What you should do →
Quote the entries below from the line with "Exited => 0" through the line with "Hpq) as (q'", both ends included, and only those lines.

Dataset records →
Lemma valid_config config schema ledgerRange :
  config_typed config schema ledgerRange -> validate_config config schema = None ->
  let config' := buffer_config config ledgerRange in
  1 <= BufferSize config' /\ 0 <= BufferBytes config' /\ 1 <= NumWorkers config' /\
  1 <= LedgersPerFile schema <= MaxUint32 /\ is_u32 (from ledgerRange).
Proof.
  intros (H1 & H2 & _ & _ & H5 & H6) Hv. unfold validate_config in Hv.
  destruct (Z.eqb_spec (BufferSize config) 0); [done|]. destruct (Z.eqb_spec (NumWorkers config) 0); [done|].
  destruct (Z.ltb_spec (BufferBytes config) 0); [done|]. destruct (_ <? _); [done|].
  destruct (Z.leb_spec (LedgersPerFile schema) 0); [done|].
  unfold buffer_config; cbn [BufferSize BufferBytes NumWorkers]. unfold is_u32 in *.
  split; [|lia]. destruct (bounded ledgerRange); [|lia].
  pose proof (u32_range (to ledgerRange - from ledgerRange)) as Hr. unfold is_u32 in Hr.
  rewrite u32_id; unfold is_u32; lia.
Qed.

(** ** Progress *)
Section Progress.
Context {payload : Type} {Q : PriorityQueue (ledgerBatchObject (payload := payload))}
  {QL : PriorityQueueLaws batch_less Q}.
Context (config : BufferConfig) (schema : DataStoreSchema) (ledgerRange : LedgerRange)
  (object : bytes -> option payload).
Implicit Types (b : ledgerBuffer (payload := payload)).

(** A step of a worker that is not a failed download. *)
Definition ok_step b b' : Prop :=
  exists i, worker_step config schema ledgerRange object b i b' /\
    forall s a, workers b !! i = Some (Downloading s a) -> exists p, workers b' !! i = Some (Storing s p).

(** How far each task is from the consumer. *)
Definition weight (w : worker (payload := payload)) : nat :=
  match w with
  | Sleeping _ _ => 7
  | Downloading _ _ => 6
  | Storing _ _ => 5
  | Sending _ => 3
  | Advancing => 2
  | Draining => 1
  | Receiving | Exited => 0
  end.
Definition work b : nat :=
  7 * length (taskQueue b) + sum_list_with weight (workers b) + 3 * pq_Len (ledgerPriorityQueue b).

Lemma sum_list_insert (l : list (worker (payload := payload))) i x y : l !! i = Some x ->
  (sum_list_with weight (<[i := y]> l) + weight x = sum_list_with weight l + weight y)%nat.
Proof.
  revert i. induction l as [|z l IH]; intros [|i] H; simpl in *; try done.
  - injection H as ->. lia.
  - specialize (IH i H). lia.
Qed.

Context (HB : 1 <= BufferSize config) (HBB : 0 <= BufferBytes config) (HW : 1 <= NumWorkers config)
  (HL : 1 <= LedgersPerFile schema <= MaxUint32) (Hfrom : is_u32 (from ledgerRange)).
Local Abbreviation inv := (inv config schema ledgerRange object).

Lemma ok_step_work b g c d b' : inv b g c d -> context b = None -> ok_step b b' ->
  (work b' < work b)%nat /\ context b' = None /\ exists c', inv b' g c' d.
Proof.
  intros I Hc (i & Hs & Hok).
  destruct (inv_worker_step config schema ledgerRange object HL Hfrom b g c d i b' I Hs) as [c' I'].
  pose proof (inv_items _ _ _ _ _ _ _ _ I) as [Hpq _].
  destruct Hs as [sequence rest Hi Hq|w Hi Hw Hd|sequence attempt p Hi Ho|sequence attempt err Hi Hf
    |sequence attempt Hi|sequence p q Hi Hl Hq|item q Hi Hn Hq|item Hi Hr|Hi|Hi Hn];
    try (pose proof (fun y => sum_list_insert _ _ _ y Hi) as Hsum);
    unfold work; cbn [taskQueue workers ledgerPriorityQueue context set_worker set_taskQueue set_priorityQueue send_item advance].
  - specialize (Hsum (Downloading sequence 0)). rewrite Hq. cbn [length weight] in *.
    split; [lia|]. split; [done|]. by exists c'.
  - rewrite Hc in Hd. by destruct Hd.
  - specialize (Hsum (Storing sequence p)). cbn [weight] in *. split; [lia|]. split; [done|]. by exists c'.
  - exfalso. destruct (Hok _ _ Hi) as [p Hp]. destruct err; cbn [download_failed] in Hp;
      repeat case_match; cbn [workers set_worker cancel] in Hp; rewrite (insert_at _ _ _ _ Hi) in Hp; done.
  - specialize (Hsum (Downloading sequence attempt)). cbn [weight] in *. split; [lia|]. split; [done|]. by exists c'.
  - specialize (Hsum Draining). cbn [weight] in *. rewrite !pq_Len_ok.
    destruct (pq_Push_ok (ledgerPriorityQueue b) (mkBatchObject p sequence) Hpq) as (q' & Eq & _ & Hel).
    rewrite Hq in Eq. injection Eq as <-. rewrite Hel. cbn [length].
    split; [lia|]. split; [done|]. by exists c'.
  - specialize (Hsum (Sending (batch_payload item))). cbn [weight] in *. rewrite !pq_Len_ok.
    destruct (next_in_order_item config schema ledgerRange object HL Hfrom b g c d I Hn) as (it & Hpk & _).
    destruct (pq_Pop_ok _ it Hpq Hpk) as (q' & Eq & _ & Hel). rewrite Hq in Eq. injection Eq as -> ->.
    rewrite Hel. cbn [length]. split; [lia|]. split; [done|]. by exists c'.
  - specialize (Hsum Advancing). cbn [weight] in *. split; [lia|]. split; [done|]. by exists c'.
  - specialize (Hsum Draining). cbn [weight] in *. split; [lia|]. split; [done|]. by exists c'.
  - specialize (Hsum Receiving). cbn [weight] in *. split; [lia|]. split; [done|]. by exists c'.
Qed.

Lemma forallb_false {A} (f : A -> bool) l : forallb f l = false -> exists i x, l !! i = Some x /\ f x = false.
Proof.
  induction l as [|x l IH]; [done|]. cbn. destruct (f x) eqn:E.
  - intros (i & y & Hy & Hf)%IH. by exists (S i), y.
  - intros _. by exists O, x.
Qed.

Definition is_receiving (w : worker (payload := payload)) : bool :=
  match w with Receiving => true | _ => false end.

Lemma all_receiving s (l : list (worker (payload := payload))) :
  forallb is_receiving l = true -> flat_map (worker_task s) l = [].
Proof. by induction l as [|[] l IH]. Qed.

(** A worker can go on, or no task is left. *)
Lemma ok_step_or_drained b g c d :
  inv b g c d -> context b = None -> ledgerQueue b = [] ->
  (forall k, (k < d)%nat -> nth_object schema ledgerRange object k <> None) ->
  (exists b', ok_step b b') \/ d = g.
Proof.
  intros I Hc Hq Hav. assert (Hroom : room config (ledgerQueue b) = true).
  { rewrite Hq. apply Z.ltb_lt. unfold go_len. cbn [length]. lia. }
  pose proof (inv_items _ _ _ _ _ _ _ _ I) as [Hpq _]. pose proof (inv_workers _ _ _ _ _ _ _ _ I) as [HF Hlen].
  destruct (inv_live _ _ _ _ _ _ _ _ I Hc) as (P & X & D).
  destruct (lock_free b) eqn:El.
  2: { apply forallb_false in El as (i & w & Hi & Hw). left. destruct w; try done.
    - destruct (next_in_order b) eqn:En.
      + destruct (next_in_order_item config schema ledgerRange object HL Hfrom b g c d I En) as (it & Hpk & _).
        destruct (pq_Pop_ok _ it Hpq Hpk) as (q & Eq & _). eexists. exists i. split; [by apply worker_pop|congruence].
      + eexists. exists i. split; [by apply worker_unlock|congruence].
    - eexists. exists i. split; [by apply worker_send|congruence].
    - eexists. exists i. split; [by apply worker_advance|congruence]. }
  destruct (forallb is_receiving (workers b)) eqn:Er.
  2: { apply forallb_false in Er as (i & w & Hi & Hw). left. pose proof (lookup_free _ _ _ El Hi).
    pose proof (Forall_lookup_1 _ _ _ _ HF Hi) as Hok. destruct w; try done.
    - cbn in Hok. destruct Hok as (k & Hk & Ek). pose proof (Hav k Hk) as Ho. unfold nth_object in Ho.
      rewrite <- Ek in Ho. destruct (object (key_of schema sequence)) as [p|] eqn:Ep; [|done].
      eexists. exists i. split; [by eapply worker_downloaded|]. intros s a Hi'. assert (s = sequence) as -> by congruence. exists p. cbn. by eapply insert_at.
    - eexists. exists i. split; [by eapply worker_awake|congruence].
    - destruct (pq_Push_ok (ledgerPriorityQueue b) (mkBatchObject p sequence) Hpq) as (q & Eq & _).
      eexists. exists i. split; [by eapply worker_lock|congruence].
    - by apply X in Hi. }
  destruct (taskQueue b) as [|s rest] eqn:Et.
  - right. unfold in_flight in P. rewrite Et, (all_receiving _ _ Er) in P. cbn [app] in P.
    destruct (inv_current _ _ _ _ _ _ _ _ I) as (m & Em & Ec). rewrite (sent_free b El), Nat.add_0_r in Ec. subst m.
    pose proof (inv_order _ _ _ _ _ _ _ _ I). pose proof (inv_queue _ _ _ _ _ _ _ _ I) as HQ.
    rewrite Hq in HQ. apply (f_equal length) in HQ. rewrite !length_map, length_seq in HQ. cbn in HQ.
    destruct (decide (c < d)%nat) as [Hcd|]; [|lia]. exfalso. apply (D eq_refl). rewrite P, Em, (seq_split c d Hcd). by left.
  - left. destruct (workers b) as [|w l] eqn:Ew; [unfold go_len in Hlen; cbn in Hlen; lia|].
    destruct w; try done. assert (workers b !! 0%nat = Some Receiving) as H0 by (by rewrite Ew).
    eexists. exists O. split; [by eapply worker_receive|]. congruence.
Qed.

Reply to the task →
  | Receiving | Exited => 0
  end.
Definition work b : nat :=
  7 * length (taskQueue b) + sum_list_with weight (workers b) + 3 * pq_Len (ledgerPriorityQueue b).

Lemma sum_list_insert (l : list (worker (payload := payload))) i x y : l !! i = Some x ->
  (sum_list_with weight (<[i := y]> l) + weight x = sum_list_with weight l + weight y)%nat.
Proof.
  revert i. induction l as [|z l IH]; intros [|i] H; simpl in *; try done.
  - injection H as ->. lia.
  - specialize (IH i H). lia.
Qed.

Context (HB : 1 <= BufferSize config) (HBB : 0 <= BufferBytes config) (HW : 1 <= NumWorkers config)
  (HL : 1 <= LedgersPerFile schema <= MaxUint32) (Hfrom : is_u32 (from ledgerRange)).
Local Abbreviation inv := (inv config schema ledgerRange object).

Lemma ok_step_work b g c d b' : inv b g c d -> context b = None -> ok_step b b' ->
  (work b' < work b)%nat /\ context b' = None /\ exists c', inv b' g c' d.
Proof.
  intros I Hc (i & Hs & Hok).
  destruct (inv_worker_step config schema ledgerRange object HL Hfrom b g c d i b' I Hs) as [c' I'].
  pose proof (inv_items _ _ _ _ _ _ _ _ I) as [Hpq _].
  destruct Hs as [sequence rest Hi Hq|w Hi Hw Hd|sequence attempt p Hi Ho|sequence attempt err Hi Hf
    |sequence attempt Hi|sequence p q Hi Hl Hq|item q Hi Hn Hq|item Hi Hr|Hi|Hi Hn];
    try (pose proof (fun y => sum_list_insert _ _ _ y Hi) as Hsum);
    unfold work; cbn [taskQueue workers ledgerPriorityQueue context set_worker set_taskQueue set_priorityQueue send_item advance].
  - specialize (Hsum (Downloading sequence 0)). rewrite Hq. cbn [length weight] in *.
    split; [lia|]. split; [done|]. by exists c'.
  - rewrite Hc in Hd. by destruct Hd.
  - specialize (Hsum (Storing sequence p)). cbn [weight] in *. split; [lia|]. split; [done|]. by exists c'.
  - exfalso. destruct (Hok _ _ Hi) as [p Hp]. destruct err; cbn [download_failed] in Hp;
      repeat case_match; cbn [workers set_worker cancel] in Hp; rewrite (insert_at _ _ _ _ Hi) in Hp; done.
  - specialize (Hsum (Downloading sequence attempt)). cbn [weight] in *. split; [lia|]. split; [done|]. by exists c'.
  - specialize (Hsum Draining). cbn [weight] in *. rewrite !pq_Len_ok.
    destruct (pq_Push_ok (ledgerPriorityQueue b) (mkBatchObject p sequence) Hpq) as (q' & Eq & _ & Hel).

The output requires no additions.